Bunun üzerine Başkan Ekinci, Bize kimsenin gücü yetmez. Burada 3 hakimiz. ´Sizin yüzünüzden 2 yıldır tutukluyum´ diyorsanız, haksızlık yaparsınız. dedi.
Hanefi Avcı, örgüte yardım ve yataklıkla yargılandığını, bunun infazının şu anda 2 yıl civarında olduğunu, yeni yargı yasasıyla 5 yıla kadar basın suçlarının ertelendiğini buna rağmen 2 yılı aşan süredir tutuklu olduğunu söyledi.
Avcı sözlerine şu şekilde devam etti: Buradaki insanların hiçbiriyle tanışmıyoruz. 2 tanesini daha önce gördüm ama en az 10 yıl oldu dedi. Benim kitabımı yazdığını söylediğiniz Nedim Şener serbest, notları yazdığı söylenen Soner Yalçın serbest, tabii serbest olmalı. Peki ben niye tutukluyum? Nasıl oluyor TİKKO ve PKK propagandası yapmaktan Ankara´da, Devrimci Karargah yapmaktan başka davada, Ergenekon´a yardım etmekten burada yargılanıyorum. Bir insanın bu kadar örgütle ilgili olması akla mantığa aykırı. Ben hayatım boyunca terör örgütleriyle mücadele ettim. Bana bu sürede 30 dava açıldı.
Benim telefonumu sahte isimle dinleyenler var dedim 3 yıl önce yok dediler.
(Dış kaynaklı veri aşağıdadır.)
(** * Spectral noise synthesis: [generate_white_noise.py]

    A shallow embedding of [get_signal] and [generate_white_noise].

    Numbers.  Every number the caller supplies (frequencies, responses,
    nyquist, sampling rate, duration, eps) is a Python float or int, hence
    a rational: values are modelled in [Q], with exact arithmetic, and all
    definitions over them compute.  For the nyquist limit, the sampling
    rate and the duration the Python type is kept as well ([pynum]): the
    number of frequency bins is computed from them, and [np.linspace]
    takes a count that is an [int] and rejects every [float].  The
    spectrum and the time-domain signal involve [exp(1j*phase)] and are
    modelled over the real numbers [R], complex numbers being pairs of
    reals.  Values are not rounded (the cast to [float32] is the identity
    here), with two exceptions where a floating-point result decides
    more than a value: the number of entries of the time axis, which
    [np.arange] takes from a quotient of floats, and the non-finite
    result of a division by zero.

    Effects.  The exceptions of the code are values of [result].  The
    random phases drawn by [np.random.uniform] are an argument [rng], the
    sequence of draws.  The value [generate_white_noise] returns is what
    it hands to [scipy.io.wavfile.write]; the writer itself, with the file
    system, is outside the model. *)

From Stdlib Require Import String List Bool Arith ZArith Lia.
From Stdlib Require Import QArith Qround Qabs Qreals.
From Stdlib Require Qcanon.
From Stdlib Require Import Reals Psatz.
Import ListNotations.

(** ** Exceptions and results *)

(** One constructor per [raise] of the source, named after its message,
    and the exceptions of the library functions the source calls. *)
Inductive exn : Type :=
| FrequenciesMustBeNonnegative      (* 'frequencies must be nonnegative' *)
| LbTypeMustBeOneOf                 (* "lb_type must be one of: 'zero', 'flat', 'linear'" *)
| FrequenciesCannotBeGreaterThanNyquist
                                    (* 'frequencies cannot be greater than nyquist' *)
| UbTypeMustBeOneOf                 (* "ub_type must be one of: 'zero', 'flat', 'linear'" *)
| EitherNyquistOrSamplingRate       (* 'Either nyquist or sampling_rate must be provided' *)
| NyquistMustEqualHalfSamplingRate  (* 'nyquist must equal sampling_rate/2' *)
| FreqsGreaterThanNyquist           (* 'freqs may not contain values greater than nyquist' *)
| FreqsGreaterThanHalfSamplingRate  (* 'freqs may not contain values greater than sampling_rate/2' *)
| ValueError                        (* numpy, scipy and the builtin max *)
| IndexError                        (* list indexing *)
| TypeError                         (* np.linspace with a float count *)
| ZeroDivisionError.                (* 1.0/sampling_rate *)

(** The taxonomy of the specification. *)
Inductive error_kind : Type :=
| ConfigError
| DomainError
| InvalidPolicyError
| LibraryError.

Definition kind_of (e : exn) : error_kind :=
  match e with
  | EitherNyquistOrSamplingRate | NyquistMustEqualHalfSamplingRate => ConfigError
  | FrequenciesMustBeNonnegative | FrequenciesCannotBeGreaterThanNyquist
  | FreqsGreaterThanNyquist | FreqsGreaterThanHalfSamplingRate => DomainError
  | LbTypeMustBeOneOf | UbTypeMustBeOneOf => InvalidPolicyError
  | ValueError | IndexError | TypeError | ZeroDivisionError => LibraryError
  end.

(** A computation returns or raises. *)
Inductive result (A : Type) : Type :=
| Ok (a : A)
| Raise (e : exn).

Arguments Ok {A} a.
Arguments Raise {A} e.

Definition bind {A B : Type} (m : result A) (k : A -> result B) : result B :=
  match m with
  | Ok a => k a
  | Raise e => Raise e
  end.

Notation "x <- m ;; k" := (bind m (fun x => k))
  (at level 61, m at next level, right associativity).
Notation "' pat <- m ;; k" := (bind m (fun x => match x with pat => k end))
  (at level 61, pat pattern, m at next level, right associativity).

Definition raises {A : Type} (m : result A) (k : error_kind) : Prop :=
  exists e, m = Raise e /\ kind_of e = k.

(** ** Python numbers *)

(** A number as the caller passes it, with its type.  The operators
    follow Python: two [int]s give an [int], a [float] operand gives a
    [float], and [/] always gives a [float]. *)
Inductive pynum : Type :=
| PyInt (z : Z)
| PyFloat (q : Q).

(** A numeral where a Python number is expected is an [int], as in the
    source text of a call. *)
Declare Scope pynum_scope.
Delimit Scope pynum_scope with py.
Bind Scope pynum_scope with pynum.

Definition pynum_of_Z (z : Z) : pynum := PyInt z.

Definition pynum_to_Z (x : pynum) : option Z :=
  match x with
  | PyInt z => Some z
  | PyFloat _ => None
  end.

Number Notation pynum pynum_of_Z pynum_to_Z : pynum_scope.

Definition value (x : pynum) : Q :=
  match x with
  | PyInt z => inject_Z z
  | PyFloat q => q
  end.

Coercion value : pynum >-> Q.

Definition py_add (a b : pynum) : pynum :=
  match a, b with
  | PyInt x, PyInt y => PyInt (x + y)
  | _, _ => PyFloat (value a + value b)%Q
  end.

Definition py_mul (a b : pynum) : pynum :=
  match a, b with
  | PyInt x, PyInt y => PyInt (x * y)
  | _, _ => PyFloat (value a * value b)%Q
  end.

Definition py_truediv (a b : pynum) : pynum := PyFloat (value a / value b)%Q.

(** ** Rational helpers *)

Definition Qltb (x y : Q) : bool := negb (Qle_bool y x).

(** The integer nearest to [x], a tie going to the even one. *)
Definition round_half_even (x : Q) : Z :=
  let n := Qnum x in
  let d := Zpos (Qden x) in
  let q := (n / d)%Z in
  match (2 * (n mod d) ?= d)%Z with
  | Lt => q
  | Gt => (q + 1)%Z
  | Eq => if Z.even q then q else (q + 1)%Z
  end.

(** The exponent [e] of a positive [x]: [2^e <= x < 2^(e+1)]. *)
Definition binade (x : Q) : Z :=
  let e := (Z.log2 (Qnum x) - Z.log2 (Zpos (Qden x)))%Z in
  if Qle_bool (2 ^ e)%Q x then e else (e - 1)%Z.

(** The binary64 number nearest to [x]: 53 significant bits, ties to
    even.  The range of the exponent is not modelled (no overflow, no
    subnormal numbers). *)
Definition fl (x : Q) : Q :=
  if Qeq_bool x 0 then 0%Q
  else
    let s := (binade (Qabs x) - 52)%Z in
    let r := (inject_Z (round_half_even (Qabs x / 2 ^ s)) * 2 ^ s)%Q in
    if Qle_bool 0 x then r else (- r)%Q.

(** [l[i]] for a nonnegative index. *)
Definition py_index {A : Type} (l : list A) (i : nat) : result A :=
  match nth_error l i with
  | Some a => Ok a
  | None => Raise IndexError
  end.

(** Index and value of the first minimum of [x :: r]. *)
Fixpoint first_min (x : Q) (r : list Q) : nat * Q :=
  match r with
  | [] => (O, x)
  | y :: r' =>
      let (j, m) := first_min y r' in
      if Qle_bool x m then (O, x) else (S j, m)
  end.

(** Index and value of the first maximum of [x :: r]. *)
Fixpoint first_max (x : Q) (r : list Q) : nat * Q :=
  match r with
  | [] => (O, x)
  | y :: r' =>
      let (j, m) := first_max y r' in
      if Qle_bool m x then (O, x) else (S j, m)
  end.

(** [np.argmin]: the index of the first occurrence of the minimum. *)
Definition np_argmin (l : list Q) : result nat :=
  match l with
  | [] => Raise ValueError
  | x :: r => Ok (fst (first_min x r))
  end.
Sonunda ben haklı çıktım. Doğru olduğu anlaşıldı. Ancak ispatlanmasına rağmen insanlara dava açılmıyor. Bu insanları kim koruyor? Onlarca insan PKK´ya yardım ve yataklıktan yargılandı, başka örgütlere yardımdan yargılandı. Savunmaları alınmadan ilk duruşmada tahliye oldu. Ama ben kaç duruşmadır buradayım. Bana yapılan bu özel hukukun sebebi nedir? Ben sadece cemaati eleştiren kitap yazdım ve buradayım.
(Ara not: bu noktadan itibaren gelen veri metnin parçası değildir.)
(** * un-discordcdn: the URL-span extraction and line-rewrite engine

    A shallow embedding of [main.py] and the properties of its span
    extractor, filename deriver, line rewriter, file processor and tree
    walker.

    Python values are modelled as follows.
    - [str] is a list of Unicode code points ([N]), [int] is [Z]; the
      string methods the program calls ([find], [rfind], [replace],
      [startswith], [endswith], indexing and slicing with negative
      offsets) are defined once, for all arguments.
    - A function that can raise returns a [result].
    - I/O is explicit state passing over a [World]: the files by path, the
      directories, the console, and the log of [open] calls.  Writes
      always succeed; [open] of a missing file raises.
    - The interpreter's Unicode table, the response of [requests.get],
      [os.path.join] and the listing of [os.walk] are parameters.

    The first part holds the model, the second the properties. *)

From Stdlib Require Import ZArith Lia List Ascii String DecimalString.
From stdpp Require Import base option list gmap.

Local Open Scope Z_scope.

(** ** Python strings *)

Abbreviation char := N.
Abbreviation str := (list N).

(** A string literal of the source, as code points. *)
Definition py (s : string) : str :=
  map N_of_ascii (list_ascii_of_string s).

(** [len(s)] *)
Definition len (s : str) : Z := Z.of_nat (length s).

Inductive exn :=
| IndexError
| FileNotFoundError
| UnicodeDecodeError.

Inductive result (A : Type) :=
| Return (a : A)
| Raise (e : exn).
Arguments Return {A} a.
Arguments Raise {A} e.

Definition bind_result {A B} (r : result A) (k : A -> result B) : result B :=
  match r with
  | Return a => k a
  | Raise e => Raise e
  end.

(** An index or slice bound counted from the end when negative. *)
Definition from_end (s : str) (i : Z) : Z :=
  if i <? 0 then i + len s else i.

(** [s[i]]: a one-character string, [IndexError] out of range. *)
Definition getitem (s : str) (i : Z) : result str :=
  let j := from_end s i in
  if (j <? 0) || (len s <=? j) then Raise IndexError
  else match s !! Z.to_nat j with
       | Some c => Return [c]
       | None => Raise IndexError
       end.

(** A slice bound clamped into [0 .. len(s)]. *)
Definition clamp (s : str) (i : Z) : nat :=
  Z.to_nat (Z.min (len s) (Z.max 0 (from_end s i))).

(** [s[lo:hi]]; [None] is an omitted bound. *)
Definition slice (s : str) (lo hi : option Z) : str :=
  let a := match lo with Some i => clamp s i | None => 0%nat end in
  let b := match hi with Some i => clamp s i | None => length s end in
  take (b - a) (drop a s).

(** [s.startswith(p)] *)
Fixpoint startswith (s p : str) {struct p} : bool :=
  match p, s with
  | [], _ => true
  | _ :: _, [] => false
  | c :: p', d :: s' => (c =? d)%N && startswith s' p'
  end.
-Yalçın Küçük mahkeme başkanıyla tartıştı-
Avcı´nın ardından söz alan sanık Yalçın Küçük de, Ben çocuk değilim. Ben devletim. Beni ona göre yargılayın. ifadelerini kullandı.
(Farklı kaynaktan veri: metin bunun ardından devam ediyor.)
(** * thenewboston-node: block store, balance resolution and block validation

    A shallow embedding of
    - [business_logic/blockchain/memory_blockchain.py] ([MemoryBlockchain]),
    - [business_logic/models/block_message.py] ([BlockMessage]),
    - [business_logic/models/account_balance.py] ([BlockAccountBalance]),
    followed by the properties of these functions.

    Python integers are unbounded and are modelled by [Z].  Exceptions are
    modelled by the [result] type: [Raise e] is a raised exception that
    propagates through every caller that does not catch it.  Block numbers and
    list lengths are taken to stay below [sys.maxsize], so that [islice]
    rejects an index only when it is negative. *)

From Stdlib Require Import ZArith Lia.
From stdpp Require Import base option list strings pretty gmap.

Local Open Scope string_scope.
Local Open Scope Z_scope.

(** ** Exceptions *)

Inductive exn : Type :=
| ValueError (msg : string)
| ValidationError (msg : string)
| MissingEarlierBlocksError
| AssertionError
| TypeError
| IndexError
| NotImplementedError.

Inductive result (A : Type) : Type :=
| Ok (a : A)
| Raise (e : exn).
Arguments Ok {A} a.
Arguments Raise {A} e.

#[global] Instance result_ret : MRet result := fun A a => Ok a.
#[global] Instance result_bind : MBind result :=
  fun A B f m => match m with Ok a => f a | Raise e => Raise e end.

Definition raises {A} (r : result A) : Prop := exists e, r = Raise e.
(** ** Data model *)

(** A [datetime]; [tzinfo] is [None] for a naive value. *)
Record datetime : Type := { tzinfo : option string; instant : Z }.

(** The dynamically typed value found in a timestamp attribute. *)
Inductive pyobj : Type :=
| PyNone
| PyNotDatetime
| PyDatetime (d : datetime).

(** The state of one account recorded by a block: the attributes [balance]
    and [balance_lock] read by [memory_blockchain.py] and [block_message.py]. *)
Record AccountState : Type := {
  balance : Z;
  balance_lock : option string
}.

(** Modelled from the spec: the signed change request classes are not part of
    the sources.  A request exposes its signer, [get_sent_amount()],
    [get_recipient_amount(recipient)], and whether it is a
    [CoinTransferSignedChangeRequest]. *)
Record SignedChangeRequest : Type := {
  signer : string;
  is_coin_transfer : bool;
  scr_get_sent_amount : Z;
  scr_get_recipient_amount : string -> Z
}.

(** [BlockMessage] (block_message.py, lines 23-45).  [updated_account_states]
    is a Python dict, kept in insertion order. *)
Record BlockMessage : Type := {
  block_type : string;
  signed_change_request : option SignedChangeRequest;
  timestamp : pyobj;
  block_number : Z;
  block_identifier : string;
  updated_account_states : list (string * AccountState)
}.

Record Block : Type := { message : BlockMessage }.

(** Modelled from the spec: [AccountRootFile] is not part of the sources.  A
    snapshot has [last_block_number] (absent for the genesis snapshot),
    [last_block_timestamp], and the accessors [get_balance_value] and
    [get_balance_lock] over its recorded balances. *)
Record AccountRootFile : Type := {
  last_block_number : option Z;
  last_block_timestamp : option datetime;
  get_balance_value : string -> option Z;
  get_balance_lock : string -> option string
}.

(** Modelled from the spec: [is_initial()] is not part of the sources; the
    genesis snapshot is the one whose [last_block_number] is absent. *)
Definition is_initial (arf : AccountRootFile) : bool :=
  match last_block_number arf with None => true | Some _ => false end.

Record MemoryBlockchain : Type := {
  account_root_files : list AccountRootFile;
  blocks : list Block
}.

Definition number_of (b : Block) : Z := block_number (message b).

(** ** Python primitives *)

(** [l[i]] with Python's negative indices. *)
Definition py_getitem {A} (l : list A) (i : Z) : result A :=
  let n := Z.of_nat (length l) in
  let j := if i <? 0 then i + n else i in
  if (j <? 0) || (n <=? j) then Raise IndexError
  else match l !! Z.to_nat j with
       | Some x => Ok x
       | None => Raise IndexError
       end.

(** [islice(it, start, stop, 1)]: a negative index is a [ValueError]. *)
Definition islice {A} (l : list A) (start stop : Z) : result (list A) :=
  if (start <? 0) || (stop <? 0)
  then Raise (ValueError "Indices for islice() must be None or an integer: 0 <= x <= sys.maxsize.")
  else Ok (take (Z.to_nat (stop - start)) (drop (Z.to_nat start) l)).

(** [islice(it, stop)]. *)
Definition islice_stop {A} (l : list A) (stop : Z) : result (list A) :=
  islice l 0 stop.

(** [dict.get(key)] on an insertion-ordered dict. *)
Fixpoint dict_get {V} (d : list (string * V)) (key : string) : option V :=
  match d with
  | [] => None
  | (k, v) :: d' => if String.eqb k key then Some v else dict_get d' key
  end.

(** [bool(s)] for an optional string: [None] and the empty string are falsy. *)
Definition truthy (s : option string) : bool :=
  match s with
  | None => false
  | Some EmptyString => false
  | Some (String _ _) => true
  end.

(** ** MemoryBlockchain: block store *)

(** [get_head_block] (lines 28-33). *)
Definition get_head_block (bc : MemoryBlockchain) : option Block :=
  last (blocks bc).

(** [get_block_by_number] (lines 35-52), over any representation of the
    stored blocks: [number] reads [block.message.block_number].  The store
    itself holds blocks; the object-level store of section "Object identity"
    holds references to them. *)
Definition block_by_number {A} (number : A -> Z) (blocks : list A) (n : Z)
  : result (option A) :=
  if n <? 0 then Raise (ValueError "block_number must be greater or equal to 0")
  else
    match last blocks with
    | None => Ok None
    | Some head_block =>
        let head_block_number := number head_block in
        if head_block_number <? n then Ok None
        else
          let block_index := n - head_block_number - 1 in
          match py_getitem blocks block_index with
          | Ok b => Ok (Some b)
          | Raise IndexError =>
              match py_getitem blocks 0 with
              | Ok first =>
                  if n <? number first then Raise MissingEarlierBlocksError
                  else Raise AssertionError
              | Raise e => Raise e
              end
          | Raise e => Raise e
          end
    end.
Küçük, Ben devletim, yıkmaya çalıştığınız devletim. Beni doğru dürüst yargılayacaksınız. Bana soru sorun. Beni layık olduğum şekilde yargılayın. Silivri Türkiye´nin Gulag´ı oldu. Ben Gulag´da kalıyorum. Gulag, sürgündür, toplama kampıdır. Ben toplama kampında kalıyorum. Ben siz dünyaya gelmeden ceza davasına çıktım. Ben siz dünyaya gelmeden ceza davasına çıktım. Ertuğrul Özkök bu davalar bana Yalçın Küçük´ü yeniden sevdirdi diyor. Bu ülkenin bir rengidir diyor. Siz beni yargılamamak için duruşma yapmıyorsunuz diyor. Ben PKK´yı yönetiyorum, ben Ergenekon´u yönetiyorum, ben CHP´yi yönetiyorum ben Odatv´yi yönetiyorum. Bu nasıl iş? Herkesi bırakıyorsunuz beni tutukluyorsunuz. Odatv davasını beni tutuklamak için açtılar. Bu davalarda her kim tutuklama yapmışsa TÜBİTAK tutuklamıştır. Sİz TÜBİTAK´ın bir yalan makinası olduğu için oraya gönderiyorsunuz.
Yalçın Küçük´ün sesini giderek yükseltmesi üzerine Mahkeme Başkanı ile arasında tartışma çıktı.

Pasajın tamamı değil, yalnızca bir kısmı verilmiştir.